The dispute is between the Food and Drug Administration (an agency) and two companies that make flavored e‑liquids for open‑system e‑cigarettes. After Congress gave the FDA authority to regulate tobacco products, the FDA required premarket applications. Respondents submitted applications for dessert, candy, and fruit flavors; the FDA denied them for failing to show their products were appropriate for public health, and appended technical reviews explaining its concerns about youth use and flavor appeal. The Fifth Circuit, sitting en banc, held the FDA acted arbitrarily and remanded to the agency.

Reasoning

The central question was whether the FDA unlawfully changed its standards and so acted arbitrarily. The Court applied the change‑in‑position framework and concluded the FDA’s denial orders were consistent with its prior guidance on the kinds of scientific evidence, cross‑product comparisons, and device‑type concerns. The Court rejected the idea that internal memoranda created a secret, binding new rule and treated the agency’s representations with a presumption of regularity. The Court agreed the FDA did not review marketing plans despite earlier saying they were “critical,” and it declined to decide whether that error was harmless.

Real world impact

The decision means many FDA denials can remain in effect while the appeals court reconsiders whether the agency’s failure to evaluate marketing plans was prejudicial.
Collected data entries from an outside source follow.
Lemma NoDup_fmap_filter {A B : Type} (f : A -> B) (l : list A) (P : A -> Prop) `{forall a, Decision (P a)} :
  NoDup (f <$> l) -> NoDup (f <$> filter P l).
Proof.
  induction l as [|x l IH]; intros Hn; [exact Hn|]. cbn in Hn. apply NoDup_cons in Hn as [Hx Hn].
  rewrite filter_cons. destruct (decide (P x)); [|by apply IH]. cbn. apply NoDup_cons. split; [|by apply IH].
  intros Hin. apply Hx. apply list_elem_of_fmap in Hin as (y & -> & Hy). apply list_elem_of_filter in Hy as [_ Hy].
  by apply list_elem_of_fmap_2.
Qed.

Lemma NoDup_at_most_one {A B : Type} (f : A -> B) (l : list A) (P : A -> Prop) `{forall a, Decision (P a)} :
  NoDup (f <$> l) -> (forall x y, x ∈ l -> y ∈ l -> P x -> P y -> f x = f y) ->
  (length (filter P l) <= 1)%nat.
Proof.
  intros Hn Hp. destruct (filter P l) as [|x [|y l']] eqn:E; cbn; [lia|lia|exfalso].
  assert (Hx : x ∈ filter P l) by (rewrite E; by left).
  assert (Hy : y ∈ filter P l) by (rewrite E; right; by left).
  apply list_elem_of_filter in Hx as [Px Hx]. apply list_elem_of_filter in Hy as [Py Hy].
  apply (NoDup_fmap_filter f l P) in Hn. rewrite E in Hn. cbn in Hn. apply NoDup_cons in Hn as [Hn _].
  apply Hn. rewrite (Hp x y) by done. by left.
Qed.



(** C9. Every credit that was ever granted belongs to an order as it was
    placed for which a provider reported a valid payment that agrees with the price within
    the tolerance of the currency, and credits exactly the amount of the order (when that
    is not negative); rows keep their owner, amount, code and order number. *)
Theorem credit_implies_payment (w : pay_world) (g : granted) :
  reachable w -> g ∈ db_grants (pw_db w) ->
  exists (oid : Z) (placed : PaymentOrder) (e : string * float64) (c : RedeemCode),
    pw_placed w !! oid = Some placed /\ e ∈ pw_evidence w /\ pays e placed /\
    db_codes (pw_db w) !! gr_code g = Some c /\ rc_Code c = po_RechargeCode placed /\
    (flt (po_Amount placed) fzero = false -> gr_what g = GrantBalance (po_Amount placed)) /\
    (forall o : PaymentOrder, db_orders (pw_db w) !! oid = Some o ->
      fixed_part o = fixed_part placed /\ g ∈ credits_of (pw_db w) o).
Proof.
  intros Hr Hg. apply pay_reachable_ok in Hr as [Hi _]. destruct (inv_grants w Hi) as [_ H2].
  rewrite Forall_forall in H2. destruct (H2 g Hg) as (c & b & n & Hc & _ & Hw).
  destruct (inv_codes w Hi _ _ Hc) as (_ & _ & (oid & o0 & Ho & Hcode & Ht & Hv & (o1 & e & Ho1 & He & Hp))).
  rewrite Ho in Ho1. injection Ho1 as <-. exists oid, o0, e, c. split_and!; [done..| |].
  - intros Hf. unfold grantOf in Hw. rewrite Ht, Hv, Hf in Hw. cbn in Hw. congruence.
  - intros o Hrow. destruct (inv_orders w Hi oid o Hrow) as [<- (o1 & K1 & K2 & _)].
    rewrite Ho in K1. injection K1 as <-. split; [done|]. apply list_elem_of_filter. split; [|done].
    rewrite Hc. cbn. rewrite Hcode. unfold fixed_part in K2. congruence.
Qed.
Manufacturers of flavored e‑liquids and the FDA retain their roles in the regulatory process, and the case is not a final merits ruling — lower courts will now revisit the procedural harmless‑error question.

Dissents or concurrances

Justice Sotomayor joined the opinion but emphasized that the FDA reasonably required rigorous evidence given clear risks to youth and did not think the agency left applicants without fair notice.